Given entries |
Lemma write_bytes D fb F j f k x d q :
  data_ok D fb F → F !! j = Some f → (k < 140)%nat → slot D (ff_addrs f) k = x → x ≠ 0 → D !! Z.to_nat x = Some d →
  let n := Z.of_nat (length (ff_data f)) in
  n / 512 = Z.of_nat k → n mod 512 + Z.of_nat (length q) ≤ 512 → Forall byte q →
  let D' := <[Z.to_nat x := splice d (Z.to_nat (n mod 512)) q]> D in
  data_ok D' fb (<[j := add_data f q]> F) ∧
  ∀ j' f' k', F !! j' = Some f' → (k' ≤ 140)%nat → slot D' (ff_addrs f') k' = slot D (ff_addrs f') k'.
Proof.
  intros Hd Hj Hk Hs Hx Hdx n Hn Hfit Hq D'. pose proof Hd as [H1 H2 H3 H4 H5 H6 H7 H8]. consts.
  assert (block_ok d) as [Hdl Hdb] by (by eapply Forall_lookup_1, Hdx).
  pose proof (H6 j f k Hj ltac:(lia) ltac:(by rewrite Hs)) as Hxr. rewrite Hs in Hxr.
  pose proof (Z.mod_pos_bound n 512 ltac:(lia)) as Hm.
  assert (∀ j' f' k', F !! j' = Some f' → (k' ≤ 140)%nat → slot D' (ff_addrs f') k' = slot D (ff_addrs f') k') as Hslot.
  { intros j' f' k' Hj' Hk'. apply slot_same; [|done]. intros Hn0. unfold D'. apply list_lookup_insert_ne. intros E.
    pose proof (H6 j' f' 140%nat Hj' ltac:(lia) Hn0) as Hr. consts.
    destruct (H7 j f k j' f' 140%nat Hj Hj' ltac:(lia) ltac:(lia)) as [_ ?]; [rewrite Hs; lia|by rewrite Hs|lia]. }
  split; [|done].
  assert (∀ i g, <[j := add_data f q]> F !! i = Some g → ∃ g0, F !! i = Some g0 ∧ ff_addrs g = ff_addrs g0 ∧
    ff_data g = if bool_decide (i = j) then ff_data f ++ q else ff_data g0) as Hcase.
  { intros i g Hg. destruct (decide (i = j)) as [->|Hne].
    - rewrite list_lookup_insert_eq in Hg by (by eapply lookup_lt_Some). injection Hg as <-. exists f. by rewrite bool_decide_true.
    - rewrite list_lookup_insert_ne in Hg by done. exists g. by rewrite bool_decide_false. }
  split.
  - unfold D'. by rewrite length_insert.
  - unfold D'. apply Forall_insert; [done|]. split; [apply splice_512; [done|lia]|by apply Forall_splice].
  - done.
  - intros y Hy. unfold D'. rewrite list_lookup_insert_ne by (consts; lia). by apply H4.
  - intros i g Hg. destruct (Hcase i g Hg) as (g0 & Hg0 & -> & _). by eapply H5.
  - intros i g k' Hg Hk'. destruct (Hcase i g Hg) as (g0 & Hg0 & -> & _). rewrite (Hslot i g0) by done. by eapply H6.
  - intros i g k' i' g' k'' Hg Hg' Hk' Hk''. destruct (Hcase i g Hg) as (g0 & Hg0 & -> & _). destruct (Hcase i' g' Hg') as (g0' & Hg0' & -> & _).
    rewrite (Hslot i g0), (Hslot i' g0') by done. by eapply H7.
  - intros i g p Hg Hp. destruct (Hcase i g Hg) as (g0 & Hg0 & -> & ->). unfold MAXFILE, NDIRECT, NINDIRECT, BSIZE in *.
    assert (Z.to_nat (p / 512) < 140)%nat as Hlt by (assert (p / 512 < 140) by (apply Z.div_lt_upper_bound; lia); lia).
    assert (0 ≤ p / 512) as Hp0 by (apply Z.div_pos; lia). rewrite (Hslot i g0) by (done || lia). intros Hn0.
    specialize (H8 i g0 p Hg0 ltac:(lia) Hn0). unfold fbyte, BSIZE in *. rewrite (Hslot i g0) by (done || lia).
    pose proof (H6 i g0 (Z.to_nat (p / 512)) Hg0 ltac:(lia) Hn0) as Hr. consts. destruct (decide (slot D (ff_addrs g0) (Z.to_nat (p / 512)) = x)) as [E|Hne].
    + destruct (H7 i g0 (Z.to_nat (p / 512)) j f k Hg0 Hj ltac:(lia) ltac:(lia) ltac:(congruence) Hn0) as [-> Ek].
      rewrite Hg0 in Hj. injection Hj as ->. rewrite bool_decide_true by done. rewrite E in *. unfold D'.
      rewrite list_lookup_insert_eq by (by eapply lookup_lt_Some). rewrite Hdx in H8. cbn [mbind option_bind] in *.
      rewrite lookup_splice by lia. assert (p / 512 = n / 512) as Epn by lia.
      case_bool_decide as Hin.
      * rewrite lookup_app_r by (fold n in Hin; unfold n in *; Z.div_mod_to_equations; lia). f_equal. f_equal. unfold n in *. Z.div_mod_to_equations. lia.
      * rewrite H8. destruct (decide (p < n)); [by rewrite lookup_app_l by (unfold n in *; lia)|].
        rewrite (lookup_ge_None_2 (ff_data f)), (lookup_ge_None_2 (ff_data f ++ q)); [done|rewrite length_app; unfold n in *; Z.div_mod_to_equations; lia|unfold n in *; lia].
    + assert (D' !! Z.to_nat (slot D (ff_addrs g0) (Z.to_nat (p / 512))) = D !! Z.to_nat (slot D (ff_addrs g0) (Z.to_nat (p / 512)))) as ->
        by (unfold D'; apply list_lookup_insert_ne; lia).
      rewrite H8. case_bool_decide as Ej; [|done]. subst i. rewrite Hg0 in Hj. injection Hj as ->.
      destruct (decide (p < n)); [by rewrite lookup_app_l by (unfold n in *; lia)|].
      rewrite (lookup_ge_None_2 (ff_data f)), (lookup_ge_None_2 (ff_data f ++ q)); [done| |unfold n in *; lia]. rewrite length_app.
      assert (p / 512 ≠ n / 512) by (intros E; apply Hne; rewrite <- Hs; f_equal; lia). unfold n in *. Z.div_mod_to_equations. lia.
Qed.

Aim of the task |
Filter the listing down to the lines holding the word "pose", and return those.

Task answer |
  intros Hd Hj Hk Hs Hx Hdx n Hn Hfit Hq D'. pose proof Hd as [H1 H2 H3 H4 H5 H6 H7 H8]. consts.
  pose proof (H6 j f k Hj ltac:(lia) ltac:(by rewrite Hs)) as Hxr. rewrite Hs in Hxr.
  pose proof (Z.mod_pos_bound n 512 ltac:(lia)) as Hm.
    pose proof (H6 j' f' 140%nat Hj' ltac:(lia) Hn0) as Hr. consts.
    pose proof (H6 i g0 (Z.to_nat (p / 512)) Hg0 ltac:(lia) Hn0) as Hr. consts. destruct (decide (slot D (ff_addrs g0) (Z.to_nat (p / 512)) = x)) as [E|Hne].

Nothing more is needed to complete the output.